Filter Water Separator: A vessel that contains filter/coalescer elements to remove
solid particulate matter and to coalesce fine dispersed water droplets, and separator
elements to prevent coalesced water droplets from passing downstream of the vessel.
Floating Suction: Suction pipe which floats on the top of the liquid surface permitting
product withdrawal from the top layer of liquid in the tank, which directionally is the
cleanest fuel in the tank at the time
Hydrant System: system that allows for aviation products to be pumped direct from an
airfield (airport) depot to airport aircraft parking area for delivery in bulk to aircraft.
Low Point: A drain point in a pipeline where significant quantities of particulate/water
would accumulate if the position was not flushed on a regular basis.

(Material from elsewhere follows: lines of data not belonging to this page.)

Lemma parse_args_init l a (s : io D) :
  Forall goes_on l →
  ∃ a', parse_args VERSION ulong_max l a s = Ok (a', s) ∧
    tst (actions a') ACTION_INIT_SMC_IRCC
      = tst (actions a) ACTION_INIT_SMC_IRCC && negb (existsb (λ o, Ascii.eqb o.1 "b") l).
Proof.
  intros Hl. revert a. induction Hl as [|[c o] l [H1 H2] _ IH]; intros a.
  { exists a. by rewrite andb_true_r. }
  cbn [parse_args existsb fst] in *.
  assert (∃ a1, option_case VERSION ulong_max c o a s = Ok (a1, s) ∧
    tst (actions a1) ACTION_INIT_SMC_IRCC
      = tst (actions a) ACTION_INIT_SMC_IRCC && negb (Ascii.eqb c "b")) as (a1 & E1 & T1).
  { unfold option_case. cbv zeta.
    repeat match goal with
    | |- context [Ascii.eqb c ?x] => destruct (Ascii.eqb_spec c x) as [?|?]; [subst c|]
    end; try done; eexists; (split; [reflexivity|]); cbn [actions negb];
    rewrite ?andb_true_r, ?andb_false_r; try done; change ACTION_INIT_SMC_IRCC with (2 ^ 1);
    rewrite !tst_bit, ?Z.land_spec, ?Z.lor_spec by done;
    destruct (Z.testbit (actions a) 1); reflexivity. }
  destruct (IH a1) as (a' & E2 & T2). exists a'. erewrite bind_ok by exact E1. split; [exact E2|].
  rewrite T2, T1, negb_orb. by rewrite andb_assoc.
Qed.

(** with the option that skips the chip, the bridge is skipped too, since the
    result of the chip's set-up starts at 0: the program ends with status 1, having
    read and written nothing, whatever the hardware and the other options. *)
Theorem tosh1800_skips_bridge l (s : io D) :
  Forall goes_on l → existsb (λ o, Ascii.eqb o.1 "b") l = true →
  ∃ s', run 0 l s = Ok (1, s') ∧ dev s' = dev s ∧ io_log s' = io_log s ∧
    io_out s' = io_out s ∧ io_err s' = io_err s.
Proof.
  intros Hl Hb. unfold tosh1800.
  destruct (parse_args_init l default_args s Hl) as (a & E & T).
  rewrite Hb, andb_false_r in T. erewrite bind_ok by exact E. cbn [Z.eqb negb].
  rewrite T. unfold when.
  destruct (tst (actions a) (Z.lor _ _)), (tst (actions a) ACTION_CONFIG_ALI1533_PORTS_DECODING);
    eexists; split; try reflexivity; done.
Qed.
End program.

(** ** Examples *)
(** the set-up as the tool runs without options on a Satellite 1800: the chip is in
    COM mode and stays in it *)
Definition satellite1800 : io board :=
  start_io (mkBoard (mkChip 0x2e false 0 (λ r, if r =? 0x0d then 0x5a else 0x00)) (λ _, 0)).

Example tosh1800_run :
  ∃ s, tosh1800 "0.4" "" 0xffffffff 0 false true [mkPci 0 7 0] (λ v d _, (v =? 0x10b9) && (d =? 0x1533))
      [] satellite1800 = Ok (0, s) ∧
    map (chip_reg (board_chip (dev s))) [0x25; 0x2b; 0x2c; 0x28; 0x0c; 0x07; 0x02; 0x00]
      = [0xba; 0x5f; 3; 7; 0; 0x20; 0x80; 0x80] ∧
    map (board_words (dev s)) [0xb0; 0xb4] = [0; 0x38].
Proof. eexists. split; [vm_compute; reflexivity|]. by vm_compute. Qed.

Lemma configure_smc_ircc_spec_witness :
  let s := start_io (mkChip 0x2e false 0 (λ r, if r =? 0x0d then 0x5a else 0x00)) in
  let R := chip_reg (dev s) in
  ∃ s', configure_smc_ircc "" false 0x2e 0x2e8 0x2f8 3 7 s = Ok (b2z (R 0x0d =? 0x5a), s') ∧
    at_rest 0x2e 0x2f [0x55; 0xaa] (λ _ _ v, v) 0x55 0xaa
      (if R 0x0d =? 0x5a then ircc_regs 0x2e8 0x2f8 3 7 R else R) s' ∧
    io_out s' = io_out s ∧ io_err s' = io_err s ∧
    (R 0x0d ≠ 0x5a →
      io_sys s' = io_sys s +:+ "Unknown chip version 0x" +:+ fmt_x (R 0x0d) +:+ nl).
Proof.
  intros s R.
  apply (configure_smc_ircc_spec 0x2e [0x55; 0xaa] (λ _ _ v, v) ltac:(lia) chip_keys_ok
    (λ _ _ _, eq_refl) "" 0x2e8 0x2f8 3 7 R s). by repeat split.
Defined.

Lemma ircc_mode_kept_witness :
  let s := start_io (mkChip 0x2e false 0 (λ r, if r =? 0x0d then 0x5a else 0x00)) in
  let R := chip_reg (dev s) in
  ∃ R' s', configure_smc_ircc "" false 0x2e 0x2e8 0x2f8 3 7 s = Ok (1, s') ∧
    at_rest 0x2e 0x2f [0x55; 0xaa] (λ _ _ v, v) 0x55 0xaa R' s' ∧
    Z.land (R' LPC47N227_UARTMODE0C_REG) LPC47N227_UART2MODE_MASK
      = Z.land (R LPC47N227_UARTMODE0C_REG) LPC47N227_UART2MODE_VAL_IRDA.
Proof.
  intros s R.
  apply (ircc_mode_kept 0x2e [0x55; 0xaa] (λ _ _ v, v) ltac:(lia) chip_keys_ok
    (λ _ _ _, eq_refl) "" 0x2e8 0x2f8 3 7 R s); by repeat split.
Defined.

Lemma tosh1800_skips_bridge_witness :
  ∃ s', tosh1800 "0.4" "" 0xffffffff 0 false true [mkPci 0 7 0] (λ _ _ _, true)
      [("b"%char, ""); ("s"%char, "0x3f8")] satellite1800 = Ok (1, s') ∧
    dev s' = dev satellite1800 ∧ io_log s' = [] ∧ io_out s' = "" ∧ io_err s' = "".
Proof.
  apply (tosh1800_skips_bridge "0.4" "" 0xffffffff false true [mkPci 0 7 0] (λ _ _ _, true)
    [("b"%char, ""); ("s"%char, "0x3f8")] satellite1800); [|done].
  by repeat constructor.
Defined.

Microfilter Element: Elements, typically of a pleated paper design, that have a very
high particulate matter holding capacity, and are rated to remove a nominal minimum
particle size (in microns).
Microfilter: A vessel equipped with microfilter elements. Typically applied for the
gross removal of particulate matter to protect more sophisticated and expensive
elements (filter/water separators).
Strainer: A fixed or mobile vessel with a mesh basket prevents the transfer of certain
size dirt or foreign matter from going downstream.
Sump: Bottom water drain.
Revision Summary
12 October 2009 New Saudi Aramco Engineering Standard.